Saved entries
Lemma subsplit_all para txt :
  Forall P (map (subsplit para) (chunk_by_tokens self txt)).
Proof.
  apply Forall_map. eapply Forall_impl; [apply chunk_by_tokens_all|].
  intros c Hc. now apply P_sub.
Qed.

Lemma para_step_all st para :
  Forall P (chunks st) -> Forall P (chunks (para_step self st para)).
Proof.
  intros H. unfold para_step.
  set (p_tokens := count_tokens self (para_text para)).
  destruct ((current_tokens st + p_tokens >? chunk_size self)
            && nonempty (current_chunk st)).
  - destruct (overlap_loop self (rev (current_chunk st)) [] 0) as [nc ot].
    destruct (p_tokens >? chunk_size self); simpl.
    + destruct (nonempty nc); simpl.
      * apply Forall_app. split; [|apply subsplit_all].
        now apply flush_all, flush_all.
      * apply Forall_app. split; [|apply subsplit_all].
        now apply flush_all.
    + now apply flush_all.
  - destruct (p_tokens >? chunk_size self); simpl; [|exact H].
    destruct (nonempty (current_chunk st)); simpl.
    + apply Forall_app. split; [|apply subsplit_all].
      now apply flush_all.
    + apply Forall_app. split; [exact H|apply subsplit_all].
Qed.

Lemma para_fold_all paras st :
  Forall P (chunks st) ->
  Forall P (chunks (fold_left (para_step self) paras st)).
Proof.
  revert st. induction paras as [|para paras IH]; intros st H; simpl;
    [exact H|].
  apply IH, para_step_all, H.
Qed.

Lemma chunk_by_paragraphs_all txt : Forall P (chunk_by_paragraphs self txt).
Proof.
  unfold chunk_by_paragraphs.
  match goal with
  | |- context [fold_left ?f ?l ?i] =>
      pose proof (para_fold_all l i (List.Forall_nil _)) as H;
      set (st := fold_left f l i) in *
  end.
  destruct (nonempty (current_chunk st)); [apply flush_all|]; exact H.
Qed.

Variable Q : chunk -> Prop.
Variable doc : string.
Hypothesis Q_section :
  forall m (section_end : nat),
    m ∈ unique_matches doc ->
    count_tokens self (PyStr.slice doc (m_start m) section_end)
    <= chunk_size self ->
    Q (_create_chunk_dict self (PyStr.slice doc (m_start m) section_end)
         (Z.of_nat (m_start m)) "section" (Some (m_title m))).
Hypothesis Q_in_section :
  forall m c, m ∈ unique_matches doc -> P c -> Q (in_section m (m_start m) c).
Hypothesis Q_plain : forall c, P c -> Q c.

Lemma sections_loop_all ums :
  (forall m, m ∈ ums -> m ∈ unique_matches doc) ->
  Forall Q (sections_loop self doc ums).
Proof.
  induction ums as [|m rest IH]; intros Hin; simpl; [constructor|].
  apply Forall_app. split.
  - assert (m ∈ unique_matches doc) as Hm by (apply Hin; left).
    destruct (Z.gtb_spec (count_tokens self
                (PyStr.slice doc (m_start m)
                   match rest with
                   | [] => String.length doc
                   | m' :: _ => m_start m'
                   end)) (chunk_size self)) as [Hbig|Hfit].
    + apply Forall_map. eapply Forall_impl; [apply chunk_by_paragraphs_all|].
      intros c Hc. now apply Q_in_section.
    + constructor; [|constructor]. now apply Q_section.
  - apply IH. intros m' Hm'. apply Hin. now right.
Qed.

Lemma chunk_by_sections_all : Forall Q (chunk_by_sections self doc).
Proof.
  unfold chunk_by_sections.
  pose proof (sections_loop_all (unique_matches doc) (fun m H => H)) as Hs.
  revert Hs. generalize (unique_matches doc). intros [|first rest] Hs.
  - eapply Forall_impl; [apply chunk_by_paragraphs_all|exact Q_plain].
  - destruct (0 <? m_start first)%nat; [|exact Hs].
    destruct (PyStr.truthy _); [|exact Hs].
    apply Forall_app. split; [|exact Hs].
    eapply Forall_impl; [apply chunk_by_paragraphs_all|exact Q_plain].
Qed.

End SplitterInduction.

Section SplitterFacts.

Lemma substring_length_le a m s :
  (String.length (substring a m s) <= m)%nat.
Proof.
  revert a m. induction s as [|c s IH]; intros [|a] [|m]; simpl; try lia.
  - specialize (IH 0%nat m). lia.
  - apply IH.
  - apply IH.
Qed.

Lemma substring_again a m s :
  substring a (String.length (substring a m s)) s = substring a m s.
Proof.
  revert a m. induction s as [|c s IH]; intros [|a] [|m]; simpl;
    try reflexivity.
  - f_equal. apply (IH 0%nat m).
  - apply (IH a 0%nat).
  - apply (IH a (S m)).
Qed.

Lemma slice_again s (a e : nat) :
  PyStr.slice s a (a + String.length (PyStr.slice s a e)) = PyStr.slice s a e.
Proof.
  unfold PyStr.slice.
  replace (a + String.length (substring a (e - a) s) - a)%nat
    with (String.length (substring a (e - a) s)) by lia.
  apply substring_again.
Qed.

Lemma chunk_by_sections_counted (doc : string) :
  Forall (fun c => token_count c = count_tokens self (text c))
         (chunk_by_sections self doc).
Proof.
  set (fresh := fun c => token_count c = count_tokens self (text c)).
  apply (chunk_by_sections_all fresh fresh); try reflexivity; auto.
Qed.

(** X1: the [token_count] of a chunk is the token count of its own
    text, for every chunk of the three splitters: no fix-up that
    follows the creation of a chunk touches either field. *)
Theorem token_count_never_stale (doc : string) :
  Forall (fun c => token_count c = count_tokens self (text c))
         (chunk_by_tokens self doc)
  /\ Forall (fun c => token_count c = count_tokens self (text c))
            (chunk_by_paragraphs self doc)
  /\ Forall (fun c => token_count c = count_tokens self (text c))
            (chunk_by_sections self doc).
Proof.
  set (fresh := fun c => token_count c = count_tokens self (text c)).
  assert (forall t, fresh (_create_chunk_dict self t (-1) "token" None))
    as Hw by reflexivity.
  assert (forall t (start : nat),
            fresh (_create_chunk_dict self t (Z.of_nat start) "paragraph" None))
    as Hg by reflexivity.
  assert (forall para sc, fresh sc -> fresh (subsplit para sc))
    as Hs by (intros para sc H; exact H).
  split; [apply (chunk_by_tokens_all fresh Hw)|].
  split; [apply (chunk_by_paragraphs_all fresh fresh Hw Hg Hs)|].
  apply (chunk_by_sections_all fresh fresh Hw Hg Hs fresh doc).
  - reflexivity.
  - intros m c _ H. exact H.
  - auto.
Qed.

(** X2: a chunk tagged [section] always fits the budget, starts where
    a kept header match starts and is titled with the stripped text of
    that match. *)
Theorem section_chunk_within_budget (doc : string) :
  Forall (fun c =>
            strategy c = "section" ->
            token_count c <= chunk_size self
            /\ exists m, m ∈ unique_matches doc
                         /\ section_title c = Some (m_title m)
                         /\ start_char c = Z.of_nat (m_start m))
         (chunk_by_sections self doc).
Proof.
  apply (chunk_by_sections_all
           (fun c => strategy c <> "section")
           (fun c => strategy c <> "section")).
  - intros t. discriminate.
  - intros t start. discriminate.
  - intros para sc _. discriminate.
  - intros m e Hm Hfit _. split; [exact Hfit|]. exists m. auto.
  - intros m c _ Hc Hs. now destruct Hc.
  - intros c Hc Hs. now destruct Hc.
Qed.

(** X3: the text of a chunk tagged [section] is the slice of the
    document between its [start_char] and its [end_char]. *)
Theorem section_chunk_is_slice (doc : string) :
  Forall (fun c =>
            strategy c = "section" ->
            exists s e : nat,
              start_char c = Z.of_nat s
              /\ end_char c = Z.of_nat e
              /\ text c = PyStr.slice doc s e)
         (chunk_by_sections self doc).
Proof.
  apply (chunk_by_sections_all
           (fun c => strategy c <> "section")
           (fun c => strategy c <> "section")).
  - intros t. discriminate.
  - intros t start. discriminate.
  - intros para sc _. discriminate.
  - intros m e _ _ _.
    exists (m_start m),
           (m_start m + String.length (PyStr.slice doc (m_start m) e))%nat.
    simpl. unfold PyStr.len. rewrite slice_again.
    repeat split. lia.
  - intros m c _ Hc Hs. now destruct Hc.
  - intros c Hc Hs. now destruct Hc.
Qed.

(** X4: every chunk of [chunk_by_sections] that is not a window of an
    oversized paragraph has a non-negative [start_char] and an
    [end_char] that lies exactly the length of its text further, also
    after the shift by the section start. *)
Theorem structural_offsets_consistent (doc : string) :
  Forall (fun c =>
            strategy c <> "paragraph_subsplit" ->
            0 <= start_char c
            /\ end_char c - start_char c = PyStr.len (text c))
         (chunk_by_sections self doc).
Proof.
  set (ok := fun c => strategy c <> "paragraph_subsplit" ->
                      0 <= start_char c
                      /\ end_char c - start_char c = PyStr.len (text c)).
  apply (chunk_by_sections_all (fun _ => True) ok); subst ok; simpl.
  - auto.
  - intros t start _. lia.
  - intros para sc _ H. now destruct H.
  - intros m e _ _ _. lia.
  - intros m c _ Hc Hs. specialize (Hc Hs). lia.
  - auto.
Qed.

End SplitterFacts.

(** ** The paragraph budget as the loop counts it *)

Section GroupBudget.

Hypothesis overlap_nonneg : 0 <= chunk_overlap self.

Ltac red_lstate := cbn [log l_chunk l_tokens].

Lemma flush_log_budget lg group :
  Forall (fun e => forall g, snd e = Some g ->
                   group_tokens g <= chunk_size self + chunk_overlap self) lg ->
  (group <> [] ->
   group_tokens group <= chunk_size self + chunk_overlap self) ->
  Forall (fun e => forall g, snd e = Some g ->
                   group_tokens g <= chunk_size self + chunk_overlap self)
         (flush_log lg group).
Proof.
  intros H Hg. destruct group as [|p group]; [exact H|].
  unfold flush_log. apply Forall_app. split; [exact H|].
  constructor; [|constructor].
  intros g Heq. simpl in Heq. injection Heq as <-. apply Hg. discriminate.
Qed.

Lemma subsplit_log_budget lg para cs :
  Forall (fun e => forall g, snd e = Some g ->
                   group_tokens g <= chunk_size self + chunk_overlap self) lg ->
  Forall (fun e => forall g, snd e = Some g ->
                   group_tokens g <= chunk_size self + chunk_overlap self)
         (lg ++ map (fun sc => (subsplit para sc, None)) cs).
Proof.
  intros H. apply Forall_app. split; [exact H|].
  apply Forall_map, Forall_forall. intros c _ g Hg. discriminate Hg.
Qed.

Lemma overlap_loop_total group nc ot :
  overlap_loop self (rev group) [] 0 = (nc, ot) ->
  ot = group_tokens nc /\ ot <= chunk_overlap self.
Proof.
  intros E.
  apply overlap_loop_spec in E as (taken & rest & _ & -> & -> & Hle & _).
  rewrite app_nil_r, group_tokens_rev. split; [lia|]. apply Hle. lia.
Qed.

__PROBLEM TO SOLVE__:
Give the lines again, exactly as they stand, from the beginning of the data through the line with "- destruct (p_tokens".

__SOLUTION TO THIS PROBLEM__:
Lemma subsplit_all para txt :
  Forall P (map (subsplit para) (chunk_by_tokens self txt)).
Proof.
  apply Forall_map. eapply Forall_impl; [apply chunk_by_tokens_all|].
  intros c Hc. now apply P_sub.
Qed.

Lemma para_step_all st para :
  Forall P (chunks st) -> Forall P (chunks (para_step self st para)).
Proof.
  intros H. unfold para_step.
  set (p_tokens := count_tokens self (para_text para)).
  destruct ((current_tokens st + p_tokens >? chunk_size self)
            && nonempty (current_chunk st)).
  - destruct (overlap_loop self (rev (current_chunk st)) [] 0) as [nc ot].
    destruct (p_tokens >? chunk_size self); simpl.
    + destruct (nonempty nc); simpl.
      * apply Forall_app. split; [|apply subsplit_all].
        now apply flush_all, flush_all.
      * apply Forall_app. split; [|apply subsplit_all].
        now apply flush_all.
    + now apply flush_all.
  - destruct (p_tokens >? chunk_size self); simpl; [|exact H].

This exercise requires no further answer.